**Work request**
Return the following from the records below: each line, word for word, starting with the line that contains "(h : Result" and going on through the line that contains "Raise _ => h", with nothing outside that range.

**Data extracts**
(** * Urban multi-domain risk service: a shallow embedding of its core.

    The development follows the Python sources:
    - [model/preprocessing.py]       (module [Preprocessing]),
    - [model/cascading_engine.py]    (module [CascadingEngine]),
    - [model/risk_engine.py]         (module [RiskEngine]),
    - [api/realtime.py]              (module [Realtime]),
    - [api/scenario_deltas.py]       (module [ScenarioDeltas]),
    - [api/scenario_interpreter.py]  (module [ScenarioInterpreter]).

    Numbers.  A Python [float] is the rational it stands for, or one of the
    three special values [nan], [+inf] and [-inf].  Where the code computes
    with floats (the resilience score, the trend averages, the policy
    adjustments) every operation rounds its exact result to the nearest
    double, ties to even, as IEEE 754 binary64 does (module [Float64], built
    on the standard library's [SpecFloat]); comparisons, clamps and
    truncation are exact on floats and need no rounding.  Python integers
    are [Z].  Exceptions are values of an error monad. *)

From Stdlib Require Import ZArith QArith Qround Qminmax Qabs List String Ascii Bool Lia Lqa.
From Stdlib Require SpecFloat.
Import ListNotations.

Local Open Scope Q_scope.

(** ** The fragment of Python the sources rely on *)

Module Py.

(** Exception classes that occur in the modelled code. *)
Inductive Exc : Type :=
| TypeError
| ValueError
| OverflowError
| RuntimeError
| AttributeError
| ValidationError
| ClassifierFailure
| ZeroDivisionError.

Inductive Result (A : Type) : Type :=
| Ok (a : A)
| Raise (e : Exc).
Arguments Ok {A} a.
Arguments Raise {A} e.

Definition bind {A B : Type} (c : Result A) (k : A -> Result B) : Result B :=
  match c with
  | Ok a => k a
  | Raise e => Raise e
  end.

(** [try: c  except (TypeError, ValueError): h]; every other exception
    class passes through the handler untouched. *)
Definition except_type_value {A : Type} (c : Result A) (h : Result A) : Result A :=
  match c with
  | Ok a => Ok a
  | Raise TypeError => h
  | Raise ValueError => h
  | Raise e => Raise e
  end.

(** [try: c  except Exception: h] *)
Definition except_any {A : Type} (c : Result A) (h : A) : A :=
  match c with
  | Ok a => a
  | Raise _ => h
  end.

(** Floats. *)
Inductive PyFloat : Type :=
| Fin (q : Q)
| NaN
| PInf
| NInf.

(** Values a loosely typed metric dictionary can hold. *)
Inductive PyVal : Type :=
| VNone
| VBool (b : bool)
| VInt (z : Z)
| VFloat (f : PyFloat)
| VStr (s : string)
| VOther.                     (* list, dict, arbitrary object *)

Definition Qltb (a b : Q) : bool := negb (Qle_bool b a).

(** [a < b] on floats: every comparison with [nan] is false. *)
Definition fltb (a b : PyFloat) : bool :=
  match a, b with
  | NaN, _ | _, NaN => false
  | Fin x, Fin y => Qltb x y
  | NInf, NInf => false
  | NInf, _ => true
  | _, NInf => false
  | PInf, _ => false
  | Fin _, PInf => true
  end.

(** The two-argument builtins: [min(a, b)] keeps [a] unless [b < a],
    [max(a, b)] keeps [a] unless [b > a]. *)
Definition py_min {A : Type} (ltb : A -> A -> bool) (a b : A) : A :=
  if ltb b a then b else a.
Definition py_max {A : Type} (ltb : A -> A -> bool) (a b : A) : A :=
  if ltb a b then b else a.

(** The largest magnitude an [int] may have for [float(int)] to succeed:
    from [2^1024 - 2^970] on, the nearest double is out of range. *)
Definition float_int_limit : Z := (2 ^ 1024 - 2 ^ 970)%Z.

(** [float(v)].  Parsing text is CPython's business: [parse] stands for it
    ([None] is the [ValueError] of a malformed literal). *)
Definition py_float (parse : string -> option PyFloat) (v : PyVal) : Result PyFloat :=
  match v with
  | VNone => Raise TypeError
  | VBool b => Ok (Fin (if b then 1 else 0))
  | VInt z => if (Z.abs z <? float_int_limit)%Z then Ok (Fin (inject_Z z))
              else Raise OverflowError
  | VFloat f => Ok f
  | VStr s => match parse s with
              | Some f => Ok f
              | None => Raise ValueError
              end
  | VOther => Raise TypeError
  end.

(** Truncation toward zero. *)
Definition Qtrunc (q : Q) : Z := Z.quot (Qnum q) (Zpos (Qden q)).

**Response to the task**
Definition except_type_value {A : Type} (c : Result A) (h : Result A) : Result A :=
  match c with
  | Ok a => Ok a
  | Raise TypeError => h
  | Raise ValueError => h
  | Raise e => Raise e
  end.

(** [try: c  except Exception: h] *)
Definition except_any {A : Type} (c : Result A) (h : A) : A :=
  match c with
  | Ok a => a
  | Raise _ => h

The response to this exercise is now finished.